In a moment that perfectly crystallizes our current cultural crossroads, bestselling author Andy Weir—the brilliant mind behind *The Martian* and *Project Hail Mary*—delivered a refreshingly blunt assessment of what Paramount+ has done to the Star Trek franchise: “Those shows are shit.”
This wasn’t mere artistic criticism. It was a declaration of independence from an entertainment industry that has abandoned the very values that made American storytelling the envy of the world.
Weir’s public rejection of modern Trek comes after Paramount declined his pitch for the franchise, apparently preferring their current formula of intersectional sermonizing over the kind of hard science fiction that made Weir a household name. The irony is delicious: Hollywood rejected the author whose work embodies everything the original Star Trek represented—scientific curiosity, problem-solving ingenuity, and an unshakeable faith in human potential.
Consider what Weir represents versus what Paramount has chosen. His novels celebrate the quintessentially American belief that any challenge can be overcome through intelligence, determination, and good old-fashioned elbow grease. Mark Watney doesn’t survive Mars by checking his privilege; he sciences the hell out of his problems. Grace, the protagonist of *Project Hail Mary*, doesn’t save humanity through diversity initiatives but through the kind of innovative thinking that built NASA and put Americans on the moon.
This is storytelling that honors the pioneering spirit that carved a civilization from wilderness and turned a collection of colonial outposts into the world’s beacon of freedom and innovation.
Meanwhile, Paramount’s “NuTrek” has transformed Gene Roddenberry’s optimistic vision of humanity’s future into a joyless exercise in contemporary political messaging. Where the original series showed diverse crews united by shared excellence and common purpose, the new iterations seem more interested in highlighting differences and grievances. Where Kirk and Picard embodied confident American leadership—decisive, principled, and inspiring—today’s Starfleet officers often appear paralyzed by self-doubt and committee-think.
The market has rendered its verdict with brutal efficiency. While Weir’s novels top bestseller lists and spawn major motion pictures, Paramount’s latest Trek offerings struggle to find audiences even among the franchise’s most devoted fans. YouTube videos of literal static have outperformed some episodes—a humbling reminder that American consumers still recognize authentic quality when they see it.

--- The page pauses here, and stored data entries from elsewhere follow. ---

(** X1. The conversation after [decideTrade].  A prompt that cannot be built
    ends the call before anything happens.  Otherwise the user prompt is
    appended, the LLM is queried with the conversation that ends in it, and
    the assistant message appended after it holds JSON.stringify of exactly
    the reply that query returned; the decision is the parse of that reply.
    A query that fails leaves the prompt behind without an answer and its
    error is the error of [decideTrade].  The configuration and the drivers
    are never touched. *)
Theorem decideTrade_conversation :
  forall (marketData : MarketData) (h : History) (s : Store),
    llm_config (llm (store (decideTrade rt marketData h s))) = llm_config (llm s)
    /\ same_drivers s (store (decideTrade rt marketData h s))
    /\ (forall e, buildTradingPrompt rt marketData = Throw e ->
          decideTrade rt marketData h s = (Throw e, s, []))
    /\ (forall prompt,
          buildTradingPrompt rt marketData = Ok prompt ->
          let user := {| role := "user"; content := Js.Str prompt |} in
          let asked :=
            set_llm {| llm_config := llm_config (llm s);
                       conversationHistory := (conversationHistory (llm s) ++ [user])%list |}
              s in
          (forall d, res (decideTrade rt marketData h s) = Ok d ->
             exists reply,
               res (queryLLM rt None h asked) = Ok reply
               /\ conversationHistory (llm (store (decideTrade rt marketData h s))) =
                    (conversationHistory (llm s)
                       ++ [ user;
                            {| role := "assistant";
                               content := JSON_stringify rt reply |} ])%list
               /\ res (parseTradingResponse rt reply h s) = Ok d)
          /\ (forall e, res (decideTrade rt marketData h s) = Throw e ->
                res (queryLLM rt None h asked) = Throw e
                /\ conversationHistory (llm (store (decideTrade rt marketData h s))) =
                     (conversationHistory (llm s) ++ [user])%list)).
Proof.
  intros marketData h s.
  destruct (buildTradingPrompt rt marketData) as [prompt|e0] eqn:Hp.
  - rewrite (decideTrade_run marketData prompt h s Hp). cbv zeta.
    match goal with |- context [queryLLM rt None h ?a] =>
      destruct (queryLLM rt None h a) as [[[response|e] s1] e1] eqn:Hq
    end; unfold res, store; simpl.
    + split; [reflexivity|]. split; [repeat split|]. split; [intros e He; discriminate He|].
      intros prompt' Hp'. injection Hp' as <-. rewrite Hq. simpl. split.
      * intros d Hd. exists response. repeat split. exact Hd.
      * intros e He. destruct (parseTradingResponse_returns response h s) as [d Hd].
        rewrite Hd in He. discriminate He.
    + split; [reflexivity|]. split; [repeat split|]. split; [intros e' He'; discriminate He'|].
      intros prompt' Hp'. injection Hp' as <-. rewrite Hq. simpl. split.
      * intros d Hd. discriminate Hd.
      * intros e' He'. injection He' as <-. split; reflexivity.
  - rewrite (decideTrade_no_prompt marketData e0 h s Hp). unfold res, store. simpl.
    split; [reflexivity|]. split; [repeat split|]. split.
    + intros e He. injection He as <-. reflexivity.
    + intros prompt' Hp'. discriminate Hp'.
Qed.
(** [p.suffix]: with [i = name.rfind('.')], the text [name[i:]] when
    [0 < i < len(name) - 1], else the empty string *)
Definition suffix (p : t) : string :=
  match name p with
  | EmptyString => EmptyString
  | String _ r =>
      match from_last_dot r with
      | Some suf => if Nat.ltb 1 (String.length suf) then suf else EmptyString
      | None => EmptyString
      end
  end.

(** [p.parent] *)
Definition parent (p : t) : t :=
  match segs p with
  | [] => p
  | l => {| root := root p; segs := removelast l |}
  end.

(** [p / s] for a [str] [s] *)
Definition joinpath (p : t) (s : string) : t :=
  let q := of_string s in
  if Str.truthy (root q) then q
  else {| root := root p; segs := segs p ++ segs q |}.

Fixpoint list_prefix (a b : list string) : bool :=
  match a, b with
  | [], _ => true
  | x :: a', y :: b' => (String.eqb x y && list_prefix a' b')%bool
  | _ :: _, [] => false
  end.

(** [p.relative_to(other)]; [None] stands for the [ValueError] raised
    when [other] is not a leading part of [p], which includes the case
    of one path being absolute and the other relative. *)
Definition relative_to (p other : t) : option t :=
  if (String.eqb (root p) (root other)
      && list_prefix (segs other) (segs p))%bool
  then Some {| root := EmptyString;
               segs := skipn (List.length (segs other)) (segs p) |}
  else None.

Fixpoint list_eqb (a b : list string) : bool :=
  match a, b with
  | [], [] => true
  | x :: a', y :: b' => (String.eqb x y && list_eqb a' b')%bool
  | _, _ => false
  end.

(** [p == q] *)
Definition eqb (p q : t) : bool :=
  (String.eqb (root p) (root q) && list_eqb (segs p) (segs q))%bool.

(** Lexical removal of [..] segments: what [resolve] does to an absolute
    path on a tree without symbolic links. *)
Fixpoint normalize_segs (acc l : list string) : list string :=
  match l with
  | [] => acc
  | x :: r =>
      if String.eqb x ".." then normalize_segs (removelast acc) r
      else normalize_segs (acc ++ [x]) r
  end.

Definition normalize (p : t) : t :=
  {| root := root p; segs := normalize_segs [] (segs p) |}.

End Path.

(* ------------------------------------------------------------------ *)
(** ** Outcomes of a call                                               *)
(* ------------------------------------------------------------------ *)

(** The exceptions that escape the [try] blocks of the scripts:
    [ValueError] from [relative_to]; [OSError] from [exists], which
    re-raises every error of the operating system but a few kinds of
    absence; [RuntimeError] from [resolve] on a loop of symbolic links. *)
Inductive exn : Type := ValueError | OSError | RuntimeError.

Inductive outcome (A : Type) : Type :=
| Ok (a : A)
| Raise (e : exn).

Arguments Ok {A} a.
Arguments Raise {A} e.

(** Status of the process after [sys.exit(main())]: the value [main]
    returns, or 1 when an exception reaches the top level. *)
Definition exit_status (r : outcome Z) : Z :=
  match r with
  | Ok c => c
  | Raise _ => 1
  end.

(** [datetime]: the proleptic Gregorian calendar of the module. *)
Module Date.

Definition is_leap (y : Z) : bool :=
  ((y mod 4 =? 0) && (negb (y mod 100 =? 0) || (y mod 400 =? 0)))%bool.

Definition days_before_year (year : Z) : Z :=
  let y := year - 1 in
  y * 365 + y / 4 - y / 100 + y / 400.

Definition days_in_month (y m : Z) : Z :=
  if m =? 2 then (if is_leap y then 29 else 28)
  else if ((m =? 4) || (m =? 6) || (m =? 9) || (m =? 11))%bool then 30
  else 31.

Definition days_before_month (y m : Z) : Z :=
  nth (Z.to_nat m) [0; 0; 31; 59; 90; 120; 151; 181; 212; 243; 273; 304; 334] 0
  + (if ((2 <? m) && is_leap y)%bool then 1 else 0).

(** [date(y, m, d).toordinal()] *)
Definition toordinal (y m d : Z) : Z :=
  days_before_year y + days_before_month y m + d.

Definition digit_val (c : ascii) : Z := Z.of_N (Chars.code c) - 48.

Fixpoint number (acc : Z) (s : string) : Z :=
  match s with
  | EmptyString => acc
  | String c r => number (acc * 10 + digit_val c) r
  end.
Lemma loop_body_succeeds (ref : reference) (dt : R) (st : state) :
  (1 <= length (original_spectrum ref))%nat ->
  length (omega ref) = length (original_spectrum ref) ->
  residue_fits ref st ->
  exists st', loop_body ref dt st = Done st' /\ residue_fits ref st'.
Proof.
  intros HL Hw [Hres Hshape].
  destruct (argmax_Done (map Cmod (pass_hilbert (residue st)))) as [i Hi].
  { rewrite <- length_nonnil, length_map, pass_hilbert_length.
    apply length_nonnil, Hres. }
  pose proof (loop_body_eval ref dt st i) as Hbody. cbv zeta in Hbody.
  match type of Hbody with
  | forall res', _ -> _ -> _ -> _ -> broadcast2 _ _ ?rec = _ -> _ =>
      assert (Hlen : length rec = length (original_spectrum ref))
        by (apply length_reconstruct; [exact HL | apply length_spec_half]);
      destruct (broadcast2_Done Csub (residue st) rec) as (r & Hr & Hne & Hlr)
  end.
  - exact Hres.
  - apply length_nonnil. rewrite Hlen. lia.
  - rewrite Hlen. exact Hshape.
  - eexists. split; [apply (Hbody r Hres HL Hw Hi Hr)|].
    split; cbn [residue]; [exact Hne|].
    rewrite Hlen in Hlr. destruct Hlr as [E|[E1 E2]]; [left; exact E|].
    right. right. exact E1.
Qed.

This cultural moment represents something larger than entertainment industry politics. It signals a growing confidence among America’s most talented creators to reject the sterile orthodoxies imposed by corporate gatekeepers who mistake ideology for inspiration. Weir’s willingness to speak plainly about quality—to call bad work “shit” in an age of euphemistic corporate speak—embodies the kind of straight talk our culture desperately needs.
The original Star Trek succeeded because it trusted American audiences to embrace a vision of the future where merit mattered more than identity, where exploration trumped introspection, and where humanity’s best angels—curiosity, courage, and compassion—guided us to the stars. These weren’t conservative or liberal values; they were American values, rooted in the revolutionary idea that individuals could transcend their circumstances through effort and excellence.
As Hollywood’s ideological capture becomes increasingly obvious, creators like Weir point toward a cultural renaissance built on timeless principles rather than trending hashtags. They remind us that America’s greatest stories have always celebrated the audacity to dream big, work hard, and reach for the impossible.
The future of American storytelling doesn’t belong to committee-driven content designed to check boxes. It belongs to the dreamers, the builders, and the problem-solvers who still believe in the radical American proposition that tomorrow can be better than today—if we’re bold enough to make it so.